In this photo provided by Lincoln Rocha via The New York Times, police and a man wielding a 28cm knife confront each other in New York's Times Square. The man, identified as Darrius Kennedy of Hempstead, New York, and a native of South Carolina, was shot dead by police a few blocks away in the city centre. In this photo provided by Lincoln Rocha via The New York Times, police and a man wielding a 28cm knife confront each other in New York's Times Square. The man, identified as Darrius Kennedy of Hempstead, New York, and a native of South Carolina, was shot dead by police a few blocks away in the city centre.
New York - Lincoln Rocha had just taken some photographs of his wife while they visited crowded Times Square on a hot summer’s day when he saw a man nearby start to back away from police officers who were talking to him.
When they reached out to try to grab hold of the man, Rocha said, “He just went for his knife”. The officers went for their guns, and Rocha went for his camera.

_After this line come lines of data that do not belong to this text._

(** * Redis dict.c: the incrementally rehashing hash table

    A shallow embedding of [dict.c] (redis 2.9.5) and the properties its
    specification states about it.

    Conventions of the embedding.

    - C data are modelled on the LP64 data model: [unsigned long] is a
      64-bit natural, [unsigned int] a 32-bit natural, [int] a 32-bit
      signed integer, all carried by [Z].  Unsigned arithmetic wraps
      ([to_ulong], [to_uint]); signed increments and decrements that would
      overflow are undefined behaviour.
    - A collision chain (the [next]-linked [dictEntry] list hanging off a
      slot) is a Rocq list, head first.  A bucket array is
      [option (list chain)], [None] being the [NULL] pointer.
    - Every operation runs in the [option] monad: [None] stands for
      undefined behaviour of the C program (out-of-bounds or null access,
      failed [assert], signed overflow, division by zero).  Allocation is
      assumed to succeed ([zmalloc]/[zcalloc] abort the process otherwise).
    - State is passed explicitly: an operation takes the [dict] and returns
      the updated [dict] together with its C result. *)

From Stdlib Require Strings.Byte.
From stdpp Require Import numbers base option list.

Local Open Scope Z_scope.

(** ** Machine integers *)

Definition to_ulong (x : Z) : Z := x mod 2 ^ 64.
Definition to_uint (x : Z) : Z := x mod 2 ^ 32.
Definition to_int (x : Z) : Z := (x + 2 ^ 31) mod 2 ^ 32 - 2 ^ 31.

Definition INT_MAX : Z := 2 ^ 31 - 1.
Definition INT_MIN : Z := - 2 ^ 31.
Definition LONG_MAX : Z := 2 ^ 63 - 1.

(** [x++] and [x--] on an [int]: overflow is undefined. *)
Definition int_incr (x : Z) : option Z :=
  if bool_decide (x < INT_MAX) then Some (x + 1) else None.
Definition int_decr (x : Z) : option Z :=
  if bool_decide (INT_MIN < x) then Some (x - 1) else None.

(** [x += y] on an [int]. *)
Definition int_add (x y : Z) : option Z :=
  if bool_decide (INT_MIN ≤ x + y ≤ INT_MAX) then Some (x + y) else None.

(** ** Constants of dict.h *)

(** Modelled from the spec: [dict.h] is not part of the sources at hand.
    The status codes are the two results every fallible operation returns,
    and the minimum bucket-array size is 4 (spec section 4.6 and scenario 1). *)
Definition DICT_OK : Z := 0.
Definition DICT_ERR : Z := 1.
Definition DICT_HT_INITIAL_SIZE : Z := 4.

(** [dict_force_resize_ratio], a static of dict.c. *)
Definition dict_force_resize_ratio : Z := 5.

(** [dictEnableResize] and [dictDisableResize] assign the static
    [dict_can_resize], which the table reads as its gate: the value each of
    them leaves in it. *)
Definition dictEnableResize : bool := true.
Definition dictDisableResize : bool := false.

(** ** Hash functions of dict.c *)

(** Thomas Wang's 32 bit mix function, on [unsigned int]. *)
Definition dictIntHashFunction (key : Z) : Z :=
  let key := to_uint (key + to_uint (Z.lnot (to_uint (Z.shiftl key 15)))) in
  let key := Z.lxor key (Z.shiftr key 10) in
  let key := to_uint (key + to_uint (Z.shiftl key 3)) in
  let key := Z.lxor key (Z.shiftr key 6) in
  let key := to_uint (key + to_uint (Z.lnot (to_uint (Z.shiftl key 11)))) in
  let key := Z.lxor key (Z.shiftr key 16) in
  key.

Definition dictIdentityHashFunction (key : Z) : Z := key.

(** [dict_hash_function_seed] is a [static int]; the functions that use it
    take its value as an argument.  [dictSetHashFunctionSeed] stores an
    [unsigned int] into it and returns the new value of the static;
    [dictGetHashFunctionSeed] reads it as an [unsigned int]. *)
Definition dict_hash_function_seed : Z := 5381.

Definition dictSetHashFunctionSeed (seed : Z) : Z := to_int seed.

Definition dictGetHashFunctionSeed (dict_hash_function_seed : Z) : Z :=
  to_uint dict_hash_function_seed.

(** The value of an [unsigned char]. *)
Definition uchar (b : Byte.byte) : Z := Z.of_N (Byte.to_N b).

(** [tolower] of the C library, in the C locale: the upper-case letters
    ['A'] to ['Z'] are moved to ['a'] to ['z']. *)
Definition tolower (c : Z) : Z :=
  if (65 <=? c) && (c <=? 90) then c + 32 else c.

(** [while (len--) hash = ((hash << 5) + hash) + c;] on an [unsigned int
    hash], [c] being the next byte of [buf] or its [tolower].  Reading past
    the end of the buffer is undefined. *)
Fixpoint dictGenHashFunction_loop (f : Z → Z) (buf : list Byte.byte) (len : nat)
    (hash : Z) {struct len} : option Z :=
  match len with
  | O => Some hash
  | S len' =>
      match buf with
      | [] => None
      | c :: buf' =>
          dictGenHashFunction_loop f buf' len'
            (to_uint (to_uint (to_uint (Z.shiftl hash 5) + hash) + f (uchar c)))
      end
  end.

(** Bernstein's hash.  [len] is an [int]: a negative [len] counts down until
    the decrement overflows or the buffer is left, both undefined. *)
Definition dictGenHashFunction (dict_hash_function_seed : Z)
    (buf : list Byte.byte) (len : Z) : option Z :=
  if len <? 0 then None
  else dictGenHashFunction_loop id buf (Z.to_nat len)
         (to_uint dict_hash_function_seed).

(** The case insensitive version. *)
Definition dictGenCaseHashFunction (dict_hash_function_seed : Z)
    (buf : list Byte.byte) (len : Z) : option Z :=
  if len <? 0 then None
  else dictGenHashFunction_loop tolower buf (Z.to_nat len)
         (to_uint dict_hash_function_seed).

(** The polynomial in 33 that Bernstein's hash evaluates by Horner's rule,
    over the integers. *)
Definition horner33 (h : Z) (cs : list Z) : Z :=
  fold_left (λ h c, h * 33 + c) cs h.

(** ** The type descriptor *)

(** [dictType]: the behaviours bound to a table at creation ([d->type]) and
    never mutated afterwards.  [hashFunction] returns an [unsigned int]; the
    duplication and destructor callbacks act on the objects behind keys and
    values and have no part in the model (see [dictSetKey] below). *)
Class dictType (K : Type) := {
  hashFunction : K → Z;
  keyCompare : K → K → bool
}.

“When I saw the officers draw their guns, I was sure they would kill him,” the Brazilian tourist said on Sunday, the day after the man, 51-year-old Darrius Kennedy, was shot dead by police, who said he had lunged at officers with the 28cm kitchen knife.
“If they’re going to kill him, I want to take some pictures, I want to record it,” Rocha said.

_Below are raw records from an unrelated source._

(** * ServionX Browser: the orchestration core of the React front end

    A shallow embedding of the state-handling code of [src/App.tsx],
    [src/components/SettingsPanel.tsx], [ITToolsPanel], [VirtualKeyboard],
    [DownloadManager], [DownloadPanel] and [NewTabPage], followed by the
    properties of the specification that are settled on it and by further
    properties of the code.

    Conventions.
    - A React state cell is a field of a record; a handler is a function
      from the record to the record.  An [await invoke(...)] is a point
      where the backend's answer enters: the answer ([Resolved v] or
      [Rejected e]) is an argument of the model of the handler.
    - A JavaScript string is modelled by the UTF-8 encoding of its text
      (type [string], one [ascii] per byte).  [includes], [startsWith],
      [split] on an ASCII separator, [trim] and [parseInt] act on the bytes
      as they act on the UTF-16 code units.  Strings holding a lone
      surrogate have no UTF-8 encoding and are outside the model (on them
      [encodeURIComponent] throws [URIError]).  The buffer of the virtual
      keyboard, which is cut per code unit, is a list of code units.
    - A JavaScript number is an integer of [Z]; [NaN] is [None] in
      [number]. *)

From Stdlib Require Import List String Ascii ZArith NArith Lia Bool.
From Stdlib Require Import DecimalString DecimalPos DecimalN.
Import ListNotations.

Local Open Scope string_scope.
Local Open Scope list_scope.
Local Open Scope Z_scope.

(** ** What the backend bridge answers *)

Inductive settled (A : Type) : Type :=
| Resolved (v : A)
| Rejected (error : string).
Arguments Resolved {A} v.
Arguments Rejected {A} error.

(** ** JavaScript built-ins used by the handlers *)

Module JS.

(** [s.startsWith(p)] *)
Definition startsWith (p s : string) : bool := String.prefix p s.

(** [s.includes(p)] *)
Fixpoint includes (p s : string) : bool :=
  match s with
  | EmptyString => String.prefix p s
  | String _ s' => String.prefix p s || includes p s'
  end.

(** [s.split(sep)] for a one-character separator. *)
Fixpoint split (sep : ascii) (s : string) : list string :=
  match s with
  | EmptyString => [EmptyString]
  | String c s' =>
      if Ascii.eqb c sep then EmptyString :: split sep s'
      else match split sep s' with
           | w :: ws => String c w :: ws
           | [] => [String c EmptyString]
           end
  end.

Definition code (c : ascii) : Z := Z.of_N (N_of_ascii c).

(** White space and line terminators of ECMAScript, by UTF-8 length:
    TAB LF VT FF CR SP; U+00A0; U+1680, U+2000..U+200A, U+2028, U+2029,
    U+202F, U+205F, U+3000, U+FEFF. *)
Definition ws1 (a : ascii) : bool :=
  let n := code a in ((9 <=? n) && (n <=? 13)) || (n =? 32).

Definition ws2 (a b : ascii) : bool :=
  (code a =? 194) && (code b =? 160).

Definition ws3 (a b c : ascii) : bool :=
  let x := code a in let y := code b in let z := code c in
  ((x =? 225) && (y =? 154) && (z =? 128))
  || ((x =? 226) && (y =? 128)
      && (((128 <=? z) && (z <=? 138)) || (z =? 168) || (z =? 169) || (z =? 175)))
  || ((x =? 226) && (y =? 129) && (z =? 159))
  || ((x =? 227) && (y =? 128) && (z =? 128))
  || ((x =? 239) && (y =? 187) && (z =? 191)).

Kennedy was smoking marijuana near the military recruiting station in Times Square at about 3pm on Saturday when officers first approached, police said. It was the beginning of an encounter that would stretch for seven of the most crowded blocks in New York City in mid-afternoon and end a few minutes later with 12 gunshots and many witnesses.
As officers spoke to Kennedy, he became agitated, pulled out the knife and began to put a bandanna on his head, police said. He ignored repeated orders to drop the knife and began backing away, continuing for blocks as he waved the knife and drew many officers into a slow-speed pursuit that itself lured onlookers.

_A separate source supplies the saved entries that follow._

Lemma reset_dirs_spec (r d : string) (msg : string -> string) force w :
  match (for_each [r; d]
           (fun dir_path =>
              found <- path_exists dir_path ;;
              when found
                (when (negb force) (eprint (msg dir_path) ;; sys_exit 1%Z) ;;
                 rmtree dir_path))) w with
  | (Ok _, w') =>
      (force = true \/ (fs w r = None /\ fs w d = None))
      /\ fs w' r = None /\ fs w' d = None
      /\ (forall q, q <> r -> q <> d -> fs w' q = fs w q)
      /\ out w' = out w /\ err w' = err w
  | (Raise e, w') =>
      e = SystemExit 1 /\ force = false /\ (fs w r <> None \/ fs w d <> None)
      /\ fs w' = fs w /\ out w' = out w
      /\ (err w' = msg r :: err w \/ err w' = msg d :: err w)
  end.
Proof.
  unfold for_each, bind, path_exists, when, rmtree, ret, eprint, sys_exit, raise.
  destruct force; reduce.
  - destruct (fs w r) as [dr|] eqn:Er; reduce; [rewrite Er; reduce|].
    + destruct (fs_remove r (fs w) d) as [dd|] eqn:Ed; reduce.
      * rewrite Ed. reduce. split; [left; reflexivity|]. split; [|split; [|split; [|auto]]].
        -- unfold fs_remove. rewrite String.eqb_refl. destruct (String.eqb r d); reflexivity.
        -- apply fs_remove_same.
        -- intros q N1 N2. unfold fs_remove.
           destruct (String.eqb_spec q d); [contradiction|].
           destruct (String.eqb_spec q r); [contradiction | reflexivity].
      * split; [left; reflexivity|]. split; [|split; [|split; [|auto]]].
        -- apply fs_remove_same.
        -- exact Ed.
        -- intros q N1 N2. unfold fs_remove.
           destruct (String.eqb_spec q r); [contradiction | reflexivity].
    + destruct (fs w d) as [dd|] eqn:Ed; reduce.
      * rewrite Ed. reduce. split; [left; reflexivity|]. split; [|split; [|split; [|auto]]].
        -- unfold fs_remove. destruct (String.eqb r d); [reflexivity | exact Er].
        -- apply fs_remove_same.
        -- intros q N1 N2. unfold fs_remove.
           destruct (String.eqb_spec q d); [contradiction | reflexivity].
      * split; [left; reflexivity|]. auto.
  - destruct (fs w r) as [dr|] eqn:Er; reduce.
    + split; [reflexivity|]. split; [reflexivity|]. split; [left; discriminate|]. auto.
    + destruct (fs w d) as [dd|] eqn:Ed; reduce.
      * split; [reflexivity|]. split; [reflexivity|]. split; [right; discriminate|]. auto.
      * split; [right; auto|]. auto.
Qed.

Lemma blocks_one s dir force w :
  guarded s = [dir] -> force = false -> fs w dir <> None -> guard_blocks s force w.
Proof.
  intros Hg Hf Hd. split; [exact Hf|]. unfold target_exists, present. rewrite Hg. simpl.
  destruct (fs w dir); [reflexivity | congruence].
Qed.

Lemma passes_one s dir force w :
  guarded s = [dir] -> force = true \/ fs w dir = None -> guard_passes s w force.
Proof.
  intros Hg [Hf|Hd]; [left; exact Hf|right].
  unfold target_exists, present. rewrite Hg. simpl. rewrite Hd. reflexivity.
Qed.

Lemma blocks_two s r d force w :
  guarded s = [r; d] -> force = false -> fs w r <> None \/ fs w d <> None ->
  guard_blocks s force w.
Proof.
  intros Hg Hf Hd. split; [exact Hf|]. unfold target_exists, present. rewrite Hg. simpl.
  destruct (fs w r); [reflexivity|]. destruct (fs w d); [reflexivity|].
  destruct Hd; congruence.
Qed.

Rocha said it was the first time he had ever seen anything like it in any of his several visits to New York City.
“You see something like this, you want to record it,” he said. And in Times Square, crowded with countless tourists, street vendors and New Yorkers, many others apparently felt the same way.
“They’re going to shoot you, boy,” a man’s voice is heard yelling on a video that an onlooker provided to The New York Times.
Numerous officers can be seen going down the street in another video on the website of the New York Daily News.
According to the police, officers pepper-sprayed Kennedy six times but he held on to the knife throughout, wiping the spray off his face. Finally, he lunged at police and two officers shot him in the torso, police said.
In one video segment, police cars with sirens blaring pull up as gunshots are heard. Officers quickly block off onlookers.